A Leaf in Dallas from “Otto Ege Manuscript 14” (Lectern Bible)

January 11, 2022 in Manuscript Studies

Virginia Lazenby O’Hara Fine Books Division, Dallas Public Library, Framed Leaf from Otto Ege Manuscript 14, ‘Recto’, top right: Initial P for ‘Post’ of Judges 1:1.

An Old Testament Leaf
from ‘Otto Ege Manuscript 14’
with the end of Joshua
and the beginning of Judges
in the
Virginia Lazenby O’Hara
Fine Books Division
of the Dallas Public Library
City of Dallas, Texas

Large-format Latin Vulgate Lectern Bible
(“the Bible of ‘Mirmelus Arnandi’ “)
made in France, late 13th- or early 14th century

Single Leaf mounted behind glass within a matted frame
Double columns of 50 lines

Visible side of the leaf (‘Recto’):
Joshua 24:18 ([igitur Dominus quia /] ipse Dominus – 24:38 (end)
and Judges 1:1 –15 (ending the verse with inriguum inferius [/ Filii autem . . . beginning 1:16])

With rubricated and polchrome elements, running titles, concluding-and-opening titles,
decorated and historiated initials, border ornament,
embellished pen-line line-fillers, and added lection marks

[Posted on 10 January 2022, with updates]
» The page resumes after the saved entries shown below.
(** [append(s, xs...)]: in place when the array is large enough, else in a new array. *)
Definition append_ (s : Slice) (xs : list Z) : GoM FSM Slice := λ f,
  let a := array_of f s in
  let n := (len s + length xs)%nat in
  if (n <=? length a)%nat
  then (Ret (mkSlice (ptr s) n),
        match ptr s with
        | Some p => set_arrays f (<[p := take (len s) a ++ xs ++ drop n a]> (arrays f))
        | None => f
        end)
  else
    let cap := append_cap (length a) n in
    (Ret (mkSlice (Some (length (arrays f))) n),
     set_arrays f (arrays f ++ [take (len s) a ++ xs ++ replicate (cap - n) 0%Z])).

(** [s[:i]], for [i] within the length. *)
Definition prefix (s : Slice) (i : nat) : Slice := mkSlice (ptr s) i.

(** [for _, v := range s { body(v) }]: the length is taken once, an element when its turn
    comes. *)
Fixpoint range (n i : nat) (s : Slice) (body : Z → GoM FSM unit) : GoM FSM unit :=
  match n with
  | O => mret tt
  | S n' =>
      v ← (λ f, match array_of f s !! i with Some v => (Ret v, f) | None => (Panic "index out of range", f) end);
      _ ← body v;
      range n' (S i) s body
  end.

Definition for_range (s : Slice) (body : Z → GoM FSM unit) : GoM FSM unit := range (len s) 0 s body.

(** [sort.Search(n, pred)]. *)
Fixpoint search (fuel i j : nat) (pred : nat → bool) : nat :=
  match fuel with
  | O => i
  | S fuel' =>
      if (i <? j)%nat then
        let h := Nat.div2 (i + j) in
        if negb (pred h) then search fuel' (S h) j pred else search fuel' i h pred
      else i
  end.

Definition Search (n : nat) (pred : nat → bool) : nat := search (S n) 0 n pred.

(** ** fsm_utils.go *)

Definition PickNode (f : FSM) (slot : Z) : string := default "" (Slot2Node f !! slot).

Definition GetMigratingTask (f : FSM) (taskId : string) : option (MigratingTask Slice) := Migratings f !! taskId.

Definition GetMaster (f : FSM) (id : string) : string := default "" (SlaveMasters f !! id).

Definition node_slice (f : FSM) (nodeID : string) : Slice := default nil_slice (Node2Slot f !! nodeID).

(** The index where the slot is, or belongs. *)
Definition slot_index (f : FSM) (nodeID : string) (slotId : Z) : nat :=
  let l := read f (node_slice f nodeID) in
  Search (length l) (λ i, (default 0 (l !! i) >=? slotId)%Z).

Definition set_node_slice (nodeID : string) (s : Slice) : GoM FSM unit :=
  go_modify (λ f, set_Node2Slot f (<[nodeID := s]> (Node2Slot f))).

Definition add_slot (nodeID : string) (slotId : Z) : GoM FSM unit :=
  f ← go_get id;
  let s := node_slice f nodeID in
  let l := read f s in
  let index := slot_index f nodeID slotId in
  _ ← (if bool_decide (l !! index = Some slotId) then mret tt
       else s' ← append_ (prefix s index) (slotId :: drop index l); set_node_slice nodeID s');
  go_modify (λ f, set_Slot2Node f (<[slotId := nodeID]> (Slot2Node f))).

Definition addSlots (nodeID : string) (slots : Slice) : GoM FSM unit := for_range slots (add_slot nodeID).

(** [for index < len && Node2Slot[nodeID][index] == slotId]: every turn shortens the slice. *)
Fixpoint remove_loop (fuel : nat) (nodeID : string) (index : nat) (slotId : Z) : GoM FSM unit :=
  match fuel with
  | O => λ f, (Block, f)
  | S fuel' =>
      f ← go_get id;
      let s := node_slice f nodeID in
      let l := read f s in
      if bool_decide (l !! index = Some slotId) then
        s' ← append_ (prefix s index) (drop (S index) l);
        _ ← set_node_slice nodeID s';
        remove_loop fuel' nodeID index slotId
      else mret tt
  end.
Continuing the series of posts for our blog on Manuscript Studies, Mildred Budny describes another leaf from ‘Otto Ege Manuscript 14’, a large-format copy on vellum of the full Latin Bible in the Vulgate Version.

The image shows the two columns of main text, its corrections, and its decoration and illustration.

Virginia Lazenby O’Hara Fine Books Division, Dallas Public Library, Framed Leaf from Otto Ege Manuscript 14, ‘Recto’ of Leaf.

With thanks to Molly Tepera of the Dallas Public Library of the City of Dallas, Texas, I can report details of a single, framed Leaf in its Virginia Lazenby O’Hara Fine Books Division from one of the celebrated manuscripts owned by Otto F. Ege (1888–1951). Now fragmented, the book has become known as ‘Otto Ege Manuscript 14’. The Dallas Leaf can be cited thus:

Framed Leaf from Otto Ege Manuscript 14
Virginia Lazenby O’Hara Fine Books Division
Dallas Public Library.

From the Old Testament portion of the manuscript, the Leaf carries the end of the Book of Joshua and the beginning of the Book of Judges. A principal highlight is the framed illustration within its opening initial for Judges.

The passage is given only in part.